**TASK TO CARRY OUT**
Whenever a line below includes the word "exists", copy that line.

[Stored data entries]

+===+

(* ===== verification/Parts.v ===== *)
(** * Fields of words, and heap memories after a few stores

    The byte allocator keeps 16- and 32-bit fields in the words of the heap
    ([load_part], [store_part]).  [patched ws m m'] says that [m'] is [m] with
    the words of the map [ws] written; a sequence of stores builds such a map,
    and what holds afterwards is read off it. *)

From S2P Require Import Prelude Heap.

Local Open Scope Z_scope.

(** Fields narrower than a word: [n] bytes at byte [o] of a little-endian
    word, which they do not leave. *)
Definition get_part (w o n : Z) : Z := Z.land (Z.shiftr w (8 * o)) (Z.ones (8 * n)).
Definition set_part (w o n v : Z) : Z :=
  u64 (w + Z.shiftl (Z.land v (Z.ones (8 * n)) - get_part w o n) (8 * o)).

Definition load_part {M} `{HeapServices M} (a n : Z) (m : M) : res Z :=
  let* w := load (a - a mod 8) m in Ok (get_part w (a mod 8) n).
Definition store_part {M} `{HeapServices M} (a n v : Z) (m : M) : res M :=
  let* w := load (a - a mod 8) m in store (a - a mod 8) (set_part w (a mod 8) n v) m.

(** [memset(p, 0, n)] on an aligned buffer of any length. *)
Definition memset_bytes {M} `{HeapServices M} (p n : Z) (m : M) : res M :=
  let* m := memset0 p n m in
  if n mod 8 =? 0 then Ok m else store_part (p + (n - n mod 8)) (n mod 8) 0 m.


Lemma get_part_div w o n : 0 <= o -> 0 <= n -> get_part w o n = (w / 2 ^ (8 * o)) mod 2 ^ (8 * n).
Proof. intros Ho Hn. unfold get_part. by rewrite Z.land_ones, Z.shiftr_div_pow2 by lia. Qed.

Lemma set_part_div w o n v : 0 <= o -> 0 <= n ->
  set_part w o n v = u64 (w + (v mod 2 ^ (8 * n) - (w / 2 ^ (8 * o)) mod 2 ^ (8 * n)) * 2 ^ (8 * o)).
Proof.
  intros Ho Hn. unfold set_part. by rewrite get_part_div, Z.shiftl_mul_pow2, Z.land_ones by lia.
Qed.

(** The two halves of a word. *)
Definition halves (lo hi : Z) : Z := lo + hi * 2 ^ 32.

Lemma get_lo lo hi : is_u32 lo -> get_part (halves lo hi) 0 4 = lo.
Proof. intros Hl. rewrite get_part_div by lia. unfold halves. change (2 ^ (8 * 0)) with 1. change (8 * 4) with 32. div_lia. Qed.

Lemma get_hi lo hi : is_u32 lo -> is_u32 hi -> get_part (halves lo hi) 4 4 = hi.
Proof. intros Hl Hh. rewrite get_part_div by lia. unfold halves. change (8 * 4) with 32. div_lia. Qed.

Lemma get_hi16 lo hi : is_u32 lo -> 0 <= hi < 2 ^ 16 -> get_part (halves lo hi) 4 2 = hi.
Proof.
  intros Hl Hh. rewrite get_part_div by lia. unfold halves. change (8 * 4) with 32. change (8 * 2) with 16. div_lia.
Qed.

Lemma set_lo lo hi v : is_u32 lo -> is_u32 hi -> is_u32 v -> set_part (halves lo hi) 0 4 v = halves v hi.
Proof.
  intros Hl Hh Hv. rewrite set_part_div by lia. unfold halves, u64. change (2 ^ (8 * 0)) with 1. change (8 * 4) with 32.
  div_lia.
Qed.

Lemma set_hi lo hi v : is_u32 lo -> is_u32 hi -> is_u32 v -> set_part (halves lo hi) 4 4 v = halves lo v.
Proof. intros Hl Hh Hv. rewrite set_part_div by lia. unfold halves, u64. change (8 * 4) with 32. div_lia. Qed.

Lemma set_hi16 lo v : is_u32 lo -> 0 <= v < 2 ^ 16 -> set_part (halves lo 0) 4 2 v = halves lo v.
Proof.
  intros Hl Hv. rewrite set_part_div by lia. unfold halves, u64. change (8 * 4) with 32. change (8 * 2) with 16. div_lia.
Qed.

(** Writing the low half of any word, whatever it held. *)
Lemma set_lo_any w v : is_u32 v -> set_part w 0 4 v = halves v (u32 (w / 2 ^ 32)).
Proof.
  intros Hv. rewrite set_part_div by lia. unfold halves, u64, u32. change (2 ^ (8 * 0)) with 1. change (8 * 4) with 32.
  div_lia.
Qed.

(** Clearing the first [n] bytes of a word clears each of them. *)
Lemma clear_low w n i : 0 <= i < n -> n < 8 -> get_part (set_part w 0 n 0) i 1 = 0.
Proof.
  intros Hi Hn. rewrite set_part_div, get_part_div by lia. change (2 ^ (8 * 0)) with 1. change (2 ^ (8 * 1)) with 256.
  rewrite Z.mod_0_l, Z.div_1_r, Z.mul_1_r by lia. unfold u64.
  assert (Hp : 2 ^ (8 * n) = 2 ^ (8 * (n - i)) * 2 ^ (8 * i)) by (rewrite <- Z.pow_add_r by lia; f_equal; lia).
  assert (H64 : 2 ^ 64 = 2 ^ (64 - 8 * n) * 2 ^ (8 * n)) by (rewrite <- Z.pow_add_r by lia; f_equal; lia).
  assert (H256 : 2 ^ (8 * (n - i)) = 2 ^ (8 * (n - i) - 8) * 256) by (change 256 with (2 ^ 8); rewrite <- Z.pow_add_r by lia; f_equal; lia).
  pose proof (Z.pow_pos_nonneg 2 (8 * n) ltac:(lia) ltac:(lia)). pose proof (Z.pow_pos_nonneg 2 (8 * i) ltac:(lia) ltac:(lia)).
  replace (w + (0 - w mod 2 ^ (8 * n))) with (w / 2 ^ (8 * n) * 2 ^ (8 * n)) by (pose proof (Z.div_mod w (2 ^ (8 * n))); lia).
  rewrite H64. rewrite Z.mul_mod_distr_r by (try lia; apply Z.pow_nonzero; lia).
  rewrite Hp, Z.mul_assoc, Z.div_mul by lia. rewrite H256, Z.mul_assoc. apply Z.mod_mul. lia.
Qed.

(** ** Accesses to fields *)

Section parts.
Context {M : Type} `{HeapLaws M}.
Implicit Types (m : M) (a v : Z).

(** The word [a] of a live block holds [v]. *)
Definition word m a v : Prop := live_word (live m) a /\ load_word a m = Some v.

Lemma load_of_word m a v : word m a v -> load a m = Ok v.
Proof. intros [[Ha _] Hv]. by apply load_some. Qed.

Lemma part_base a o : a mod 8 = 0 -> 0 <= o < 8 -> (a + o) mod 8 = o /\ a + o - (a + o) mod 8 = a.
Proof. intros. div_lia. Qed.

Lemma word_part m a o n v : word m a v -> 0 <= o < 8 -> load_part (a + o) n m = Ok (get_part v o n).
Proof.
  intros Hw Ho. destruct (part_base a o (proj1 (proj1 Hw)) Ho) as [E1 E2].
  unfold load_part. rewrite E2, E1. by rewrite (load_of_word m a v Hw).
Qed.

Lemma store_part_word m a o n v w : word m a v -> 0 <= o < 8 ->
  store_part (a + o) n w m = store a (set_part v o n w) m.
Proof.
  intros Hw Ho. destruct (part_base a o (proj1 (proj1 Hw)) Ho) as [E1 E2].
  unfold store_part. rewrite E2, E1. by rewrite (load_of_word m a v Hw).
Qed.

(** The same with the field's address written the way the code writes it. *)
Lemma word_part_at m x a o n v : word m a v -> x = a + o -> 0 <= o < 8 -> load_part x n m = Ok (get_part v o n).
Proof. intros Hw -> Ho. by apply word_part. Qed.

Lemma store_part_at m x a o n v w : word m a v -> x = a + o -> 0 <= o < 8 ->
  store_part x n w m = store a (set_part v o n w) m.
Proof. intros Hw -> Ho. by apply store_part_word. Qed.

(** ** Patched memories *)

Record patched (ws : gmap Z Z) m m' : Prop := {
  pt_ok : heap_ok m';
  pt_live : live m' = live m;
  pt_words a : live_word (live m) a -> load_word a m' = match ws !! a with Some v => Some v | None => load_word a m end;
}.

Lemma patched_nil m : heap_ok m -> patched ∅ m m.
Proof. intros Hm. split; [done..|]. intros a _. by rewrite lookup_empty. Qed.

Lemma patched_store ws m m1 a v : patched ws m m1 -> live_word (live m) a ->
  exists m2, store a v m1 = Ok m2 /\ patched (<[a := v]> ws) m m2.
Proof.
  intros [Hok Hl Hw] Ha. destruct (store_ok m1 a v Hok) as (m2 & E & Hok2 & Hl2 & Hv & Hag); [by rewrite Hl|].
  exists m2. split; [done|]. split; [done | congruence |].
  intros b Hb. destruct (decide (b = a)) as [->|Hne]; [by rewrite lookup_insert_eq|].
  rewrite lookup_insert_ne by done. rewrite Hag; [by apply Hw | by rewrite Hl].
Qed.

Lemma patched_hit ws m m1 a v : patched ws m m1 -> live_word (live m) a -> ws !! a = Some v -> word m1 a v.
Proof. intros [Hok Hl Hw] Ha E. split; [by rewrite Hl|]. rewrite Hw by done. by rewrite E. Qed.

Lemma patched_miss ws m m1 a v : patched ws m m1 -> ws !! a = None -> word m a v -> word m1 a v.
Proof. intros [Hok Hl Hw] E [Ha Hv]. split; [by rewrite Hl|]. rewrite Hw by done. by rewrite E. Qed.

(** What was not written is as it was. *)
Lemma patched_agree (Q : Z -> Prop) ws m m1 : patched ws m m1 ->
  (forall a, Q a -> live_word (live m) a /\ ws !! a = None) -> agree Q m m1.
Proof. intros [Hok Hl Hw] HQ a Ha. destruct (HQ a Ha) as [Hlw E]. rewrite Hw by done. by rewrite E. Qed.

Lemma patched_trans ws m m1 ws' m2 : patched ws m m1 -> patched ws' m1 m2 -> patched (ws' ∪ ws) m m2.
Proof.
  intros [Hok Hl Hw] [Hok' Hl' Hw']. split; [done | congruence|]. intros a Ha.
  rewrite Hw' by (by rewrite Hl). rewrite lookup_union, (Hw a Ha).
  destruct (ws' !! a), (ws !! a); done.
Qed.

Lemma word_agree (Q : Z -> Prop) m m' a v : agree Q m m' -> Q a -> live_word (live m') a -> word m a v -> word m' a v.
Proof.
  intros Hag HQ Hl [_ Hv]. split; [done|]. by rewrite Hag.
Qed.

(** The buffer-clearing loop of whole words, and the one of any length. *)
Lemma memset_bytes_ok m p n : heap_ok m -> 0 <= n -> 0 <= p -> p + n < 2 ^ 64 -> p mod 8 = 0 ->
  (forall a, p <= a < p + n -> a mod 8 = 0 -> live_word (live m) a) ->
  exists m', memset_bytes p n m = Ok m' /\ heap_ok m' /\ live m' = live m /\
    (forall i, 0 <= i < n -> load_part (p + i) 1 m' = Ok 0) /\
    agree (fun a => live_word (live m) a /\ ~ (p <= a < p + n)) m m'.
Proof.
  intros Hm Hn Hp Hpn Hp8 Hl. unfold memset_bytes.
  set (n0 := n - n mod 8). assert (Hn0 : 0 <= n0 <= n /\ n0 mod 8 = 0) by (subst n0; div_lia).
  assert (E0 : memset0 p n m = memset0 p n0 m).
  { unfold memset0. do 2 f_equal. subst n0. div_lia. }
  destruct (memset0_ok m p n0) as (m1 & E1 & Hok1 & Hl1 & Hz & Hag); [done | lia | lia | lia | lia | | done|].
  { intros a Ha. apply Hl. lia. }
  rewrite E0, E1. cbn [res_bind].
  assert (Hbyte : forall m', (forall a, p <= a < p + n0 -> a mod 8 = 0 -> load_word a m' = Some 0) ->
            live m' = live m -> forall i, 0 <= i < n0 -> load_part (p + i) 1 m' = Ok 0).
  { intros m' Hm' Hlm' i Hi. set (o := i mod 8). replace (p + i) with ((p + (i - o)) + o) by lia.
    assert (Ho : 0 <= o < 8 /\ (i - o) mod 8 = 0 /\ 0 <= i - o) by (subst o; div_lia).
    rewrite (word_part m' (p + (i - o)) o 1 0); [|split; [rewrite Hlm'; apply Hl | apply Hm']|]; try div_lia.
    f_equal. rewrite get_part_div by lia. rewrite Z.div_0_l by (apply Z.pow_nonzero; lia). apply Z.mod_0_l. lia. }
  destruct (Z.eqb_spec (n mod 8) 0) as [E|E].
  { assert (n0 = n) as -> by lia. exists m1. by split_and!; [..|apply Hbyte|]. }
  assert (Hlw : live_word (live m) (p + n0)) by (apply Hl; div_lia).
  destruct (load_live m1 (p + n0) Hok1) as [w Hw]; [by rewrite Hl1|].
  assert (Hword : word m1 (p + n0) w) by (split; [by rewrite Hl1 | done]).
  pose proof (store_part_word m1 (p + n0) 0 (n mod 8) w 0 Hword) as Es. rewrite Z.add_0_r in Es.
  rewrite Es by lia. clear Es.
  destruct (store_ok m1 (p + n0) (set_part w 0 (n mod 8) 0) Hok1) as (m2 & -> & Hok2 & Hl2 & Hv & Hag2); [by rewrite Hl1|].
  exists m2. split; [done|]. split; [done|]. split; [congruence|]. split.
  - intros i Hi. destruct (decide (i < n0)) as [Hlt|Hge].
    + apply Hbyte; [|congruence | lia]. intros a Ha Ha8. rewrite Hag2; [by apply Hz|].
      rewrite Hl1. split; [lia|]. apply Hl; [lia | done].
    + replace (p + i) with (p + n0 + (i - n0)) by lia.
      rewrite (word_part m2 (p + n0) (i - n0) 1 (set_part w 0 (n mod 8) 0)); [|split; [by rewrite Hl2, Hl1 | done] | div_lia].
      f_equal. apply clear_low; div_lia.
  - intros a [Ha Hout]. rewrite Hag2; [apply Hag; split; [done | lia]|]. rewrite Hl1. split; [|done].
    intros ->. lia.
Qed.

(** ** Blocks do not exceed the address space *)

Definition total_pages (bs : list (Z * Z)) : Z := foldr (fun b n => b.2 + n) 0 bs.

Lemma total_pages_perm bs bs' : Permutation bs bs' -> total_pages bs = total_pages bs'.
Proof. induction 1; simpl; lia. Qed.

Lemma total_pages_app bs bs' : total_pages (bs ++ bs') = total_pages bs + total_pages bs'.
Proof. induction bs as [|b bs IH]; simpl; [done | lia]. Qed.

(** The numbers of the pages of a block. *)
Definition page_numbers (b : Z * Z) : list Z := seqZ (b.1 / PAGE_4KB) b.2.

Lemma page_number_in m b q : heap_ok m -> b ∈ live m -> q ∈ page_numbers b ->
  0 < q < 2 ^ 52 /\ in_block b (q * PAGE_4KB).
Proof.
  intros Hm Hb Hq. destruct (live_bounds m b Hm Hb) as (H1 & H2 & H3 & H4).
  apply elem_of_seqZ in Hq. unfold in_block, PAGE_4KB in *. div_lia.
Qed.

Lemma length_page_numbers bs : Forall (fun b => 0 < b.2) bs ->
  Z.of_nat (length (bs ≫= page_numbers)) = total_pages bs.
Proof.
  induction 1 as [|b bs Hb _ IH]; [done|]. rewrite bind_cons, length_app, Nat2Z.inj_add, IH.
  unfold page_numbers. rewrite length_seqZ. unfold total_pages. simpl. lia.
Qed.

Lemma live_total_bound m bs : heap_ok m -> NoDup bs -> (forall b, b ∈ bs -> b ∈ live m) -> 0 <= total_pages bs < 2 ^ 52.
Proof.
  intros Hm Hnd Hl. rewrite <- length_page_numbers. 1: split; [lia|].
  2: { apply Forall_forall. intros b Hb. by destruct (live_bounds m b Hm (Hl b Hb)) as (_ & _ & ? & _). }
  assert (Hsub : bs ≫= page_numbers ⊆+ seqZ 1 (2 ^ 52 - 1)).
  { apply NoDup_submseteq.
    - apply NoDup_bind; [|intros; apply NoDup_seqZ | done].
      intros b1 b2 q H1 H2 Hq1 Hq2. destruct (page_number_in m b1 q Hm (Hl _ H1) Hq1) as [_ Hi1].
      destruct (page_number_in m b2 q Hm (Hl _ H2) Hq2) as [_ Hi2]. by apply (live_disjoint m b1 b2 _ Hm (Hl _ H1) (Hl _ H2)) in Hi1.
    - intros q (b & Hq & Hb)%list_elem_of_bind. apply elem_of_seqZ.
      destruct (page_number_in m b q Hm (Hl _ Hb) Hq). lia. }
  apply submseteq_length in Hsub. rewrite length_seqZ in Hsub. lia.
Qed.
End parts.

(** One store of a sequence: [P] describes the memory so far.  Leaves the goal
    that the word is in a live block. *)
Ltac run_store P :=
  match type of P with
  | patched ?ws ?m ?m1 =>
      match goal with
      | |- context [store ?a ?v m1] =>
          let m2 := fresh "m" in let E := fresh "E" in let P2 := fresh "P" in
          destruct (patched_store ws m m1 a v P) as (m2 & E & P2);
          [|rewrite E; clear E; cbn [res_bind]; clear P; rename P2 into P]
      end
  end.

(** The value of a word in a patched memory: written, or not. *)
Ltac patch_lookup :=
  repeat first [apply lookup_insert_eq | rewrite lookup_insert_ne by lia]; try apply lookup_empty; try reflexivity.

+===+

**OUTPUT FOR THIS TASK**
  exists m2, store a v m1 = Ok m2 /\ patched (<[a := v]> ws) m m2.
  exists m2. split; [done|]. split; [done | congruence |].
  exists m', memset_bytes p n m = Ok m' /\ heap_ok m' /\ live m' = live m /\
  { assert (n0 = n) as -> by lia. exists m1. by split_and!; [..|apply Hbyte|]. }
  exists m2. split; [done|]. split; [done|]. split; [congruence|]. split.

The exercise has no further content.